NZD/USD Exchange Rate History
A decade of New Zealand Dollar–US Dollar movements, with the events that drove them.
NZD/USD 10-year snapshot
NZD/USD currently sits roughly 15% through its 10-year range — near the lower end, with the rate at decade-low levels.
The last decade in NZD/USD
NZD/USD ("Kiwi" in forex slang) is the second of the major commodity-currency pairs after AUD/USD — heavily linked to global dairy prices, Chinese consumer demand, and global risk sentiment. Over 2016–2026, NZD/USD traded between 0.55 (March 2020 COVID low) and 0.74 (early 2021 peak). The Reserve Bank of New Zealand (RBNZ) has historically been one of the more independent and innovative central banks — first to adopt formal 2% inflation targeting in 1989.
Long-term trend
Range-trading with no strong secular direction since the 2014 commodity supercycle ended. NZD/USD averaged 0.78 in the 2011-2014 era but has averaged 0.65 since. Long-term NZD direction depends on: global dairy prices (NZ is the world's largest dairy exporter), Chinese consumer demand, RBNZ-Fed rate differentials, and global risk sentiment. NZD has historically been more carry-trade-sensitive than AUD due to RBNZ's higher policy rates during normal periods.
Key events
NZD/USD peaks before multi-year decline
NZD/USD reached 0.74 in March 2018 amid strong global growth and Chinese commodity demand. The subsequent multi-year decline reflected slowing dairy prices, RBNZ-Fed divergence, and US-China trade tensions.

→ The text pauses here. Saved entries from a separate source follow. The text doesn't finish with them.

(** [ToolPolicyConfig["tools"]]; [disabledGroups] as the JSON value that the
    configuration file holds there.  Here and in the sandbox section, the fields
    that the resolver and the axes never read are left out. *)
Record ToolsConfig := mkTools {
  tc_approvalMode : option ToolApprovalMode;
  tc_allow : list string;
  tc_deny : list string;
  tc_disabledGroups : option json;
}.

(** [Partial<ToolPolicyConfig["tools"]>], what an agent may set. *)
Record AgentToolsConfig := mkAgentTools {
  at_approvalMode : option ToolApprovalMode;
  at_allow : option (list string);
  at_deny : option (list string);
}.

Record SandboxConfig := mkSandbox {
  sb_writeJailRoots : list string;
  sb_readOnlyRoots : list string;
  sb_readAccessMode : option FilesystemReadAccessMode;
  sb_networkAllowlist : list string;
  sb_riskyShellPatterns : list string;
  sb_requireApprovalForRiskyShell : bool;
  sb_riskyArgumentPatterns : option (list ToolRiskyArgumentPattern);
  sb_operatorWriteRoots : option (list OperatorWriteRoot);
}.

(** The agents map gives an agent's [tools], if it has any. *)
Record ToolPolicyConfig := mkConfig {
  cfg_tools : ToolsConfig;
  cfg_agents : gmap string (option AgentToolsConfig);
  cfg_sandbox : SandboxConfig;
}.
Lemma scheduled_intersection_narrows_witness :
  matchesAnyToolPattern (creator_patterns example_creator) "git.status" = true ∧
  matchesAnyToolPattern (pp_deny example_creator) "git.status" = false ∧
  isToolAllowed (resolveEffectivePolicy 0 example_config "coder"
    (Some (buildScheduledCreatorIntersectionProfile example_creator "r1" ["git.status"; "memory.read"] "now")) None) "memory.read" = false.
Proof.
  destruct (scheduled_intersection_narrows 0 example_config "coder" None example_creator "r1" ["git.status"; "memory.read"] "now"
    "git.status") as (_ & H2 & H3 & _);
    [vm_compute; reflexivity|by apply (bool_decide_unpack _)|by left|vm_compute; reflexivity|].
  split; [exact H3|]. split; [exact H2|]. vm_compute. reflexivity.
Defined.

Definition heartbeat_config : ToolPolicyConfig :=
  mkConfig (mkTools None ["session.*"; "docs.search"; "memory.read"] [] None) ∅ example_sandbox.

Lemma heartbeat_read_only_witness :
  trim "memory.read" ∈ HEARTBEAT_READ_ONLY_ALLOW ∧
  isToolAllowed (resolveEffectivePolicy 0 heartbeat_config "a" (Some (resolveAutonomousPermissionProfile turn_heartbeat)) None)
    "session.status" = false.
Proof.
  split; [|vm_compute; reflexivity].
  apply (heartbeat_read_only 0 heartbeat_config "a" "memory.read"); [vm_compute; reflexivity| |constructor|vm_compute; reflexivity].
  repeat constructor; try discriminate;
    first [right; vm_compute; reflexivity|left; apply (bool_decide_unpack _); vm_compute; exact I].
Defined.

(** The proviso is needed: a configuration that allows every tool leaves tools
    outside the heartbeat list open, in bypass mode, as far as the resolver goes. *)
Example heartbeat_open_config :
  let policy := resolveEffectivePolicy 0 (mkConfig (mkTools None ["*"] [] None) ∅ example_sandbox) "a"
    (Some (resolveAutonomousPermissionProfile turn_heartbeat)) None in
  isToolAllowed policy "browser.navigate" = true ∧ isToolAllowed policy "calendar.create_event" = true ∧
  ep_approvalMode policy = bypass.
Proof. vm_compute. auto. Qed.
Inductive CheckpointKind :=
  | run_created | run_started | run_waiting | run_resumed | run_completed | run_failed | run_cancelled
  | manual_replay_requested | continuation_gate | run_lease_expired | run_reclaimed | run_incomplete_worker_exit
  | run_retry_budget_exhausted | coding_progress | delegated_result_correction.

#[export] Instance checkpoint_kind_eq_dec : EqDecision CheckpointKind.
Proof. solve_decision. Defined.

Record DurableRunRow := mkRunRow {
  r_workflow_key : string;
  r_status : DurableRunStatus;
  r_attempt_count : Z;
  r_max_attempts : Z;
  r_payload_json : string;
  r_metadata_json : option string;
  r_started_at : option string;
  r_finished_at : option string;
  r_last_error : option string;
  r_lease_owner_id : option string;
  r_lease_expires_at : option string;
  r_lease_heartbeat_at : option string;
  r_version : Z;
  r_created_at : string;
  r_updated_at : string;
}.

#[export] Instance DurableRunRow_eta : Eta DurableRunRow := λ r,
  mkRunRow (r_workflow_key r) (r_status r) (r_attempt_count r) (r_max_attempts r) (r_payload_json r)
    (r_metadata_json r) (r_started_at r) (r_finished_at r) (r_last_error r) (r_lease_owner_id r)
    (r_lease_expires_at r) (r_lease_heartbeat_at r) (r_version r) (r_created_at r) (r_updated_at r).

(** Keyed by [(run_id, attempt_no)], which has a unique index. *)
Record DurableRetryRow := mkRetryRow {
  rt_retry_id : string;
  rt_reason : string;
  rt_next_retry_at : option string;
  rt_created_at : string;
}.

NZD/USD fell from 0.74 (March 2018) to 0.65 (October 2018).
COVID Kiwi crash to 0.55
The COVID panic combined with global commodity-demand collapse drove NZD/USD to multi-year lows. RBNZ cut rates to 0.25% and launched first-ever QE program.

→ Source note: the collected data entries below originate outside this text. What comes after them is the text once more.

Lemma claimFrom_run clock nowIso current id worker hb expires upd d :
  runId current = id →
  tryClaimQueuedRunFrom clock nowIso current id worker hb expires upd d =
    if bool_decide (status current = queued) then
      match durable_runs d !! id with
      | Some row =>
          let next := buildNextRun nowIso current
            (update_to id running <| ur_startedAt := Some (default hb (startedAt current)) |>
              <| ur_clearFinishedAt := true |> <| ur_clearLastError := true |> <| ur_leaseOwnerId := Some worker |>
              <| ur_leaseHeartbeatAt := Some hb |> <| ur_leaseExpiresAt := Some expires |>
              <| ur_updatedAt := Some (default hb upd) |>) in
          if bool_decide (r_version row = version current) && negb (reserved d id) then
            if secure_guard d clock id (r_status row) running
            then (Err (SqliteConstraintError "active secure configuration reservation blocks durable run transition"), d)
            else
              let new := run_row next <| r_workflow_key := r_workflow_key row |> <| r_created_at := r_created_at row |> in
              (Ok (Some (mapRunRow id new)), set_run id new d)
          else (Ok None, d)
      | None => (Ok None, d)
      end
    else (Ok None, d).
Proof.
  intros <-. unfold tryClaimQueuedRunFrom. case_bool_decide as Hq; cbn [negb]; [|done].
  set (next := buildNextRun nowIso current _). unfold mbind, M_bind, updateRunStmt.
  change (runId next) with (runId current). change (status next) with running. cbn [is_active negb orb].
  destruct (durable_runs d !! runId current) as [row|] eqn:Hrow; [|done].
  destruct (bool_decide _ && _); [|done]. destruct (secure_guard _ _ _ _ _); [done|].
  change (0 <? 1) with true. unfold some_of, mbind, M_bind, getRun. cbn [set_field durable_runs]. cbn.
  by rewrite lookup_insert_eq.
Qed.

Lemma clocked_run clock id cond f d :
  clocked_update clock id cond f d =
    match durable_runs d !! id with
    | Some row =>
        if cond d row then
          match sqlite_iso clock with
          | Some now => (Ok 1, set_run id (f now row) d)
          | None => (Err (SqliteConstraintError "durable_runs.updated_at"), d)
          end
        else (Ok 0, d)
    | None => (Ok 0, d)
    end.
Proof. reflexivity. Qed.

NZD/USD fell from 0.65 to 0.55 in March 2020, then recovered to 0.73 by January 2021.
RBNZ first to hike post-COVID
RBNZ became the first major central bank to hike rates post-COVID (October 2021), citing housing-price stress and emerging inflation. The first-mover advantage supported NZD against peers.
NZD/USD held a 0.68-0.72 range through late 2021.
Fed-RBNZ divergence drives NZD below 0.55
Aggressive Fed tightening combined with slower RBNZ pace drove NZD/USD to multi-year lows. RBNZ ultimately hiked to 5.50%, but the Fed reached 5.25-5.50% — narrowing what had been a sustained NZD advantage.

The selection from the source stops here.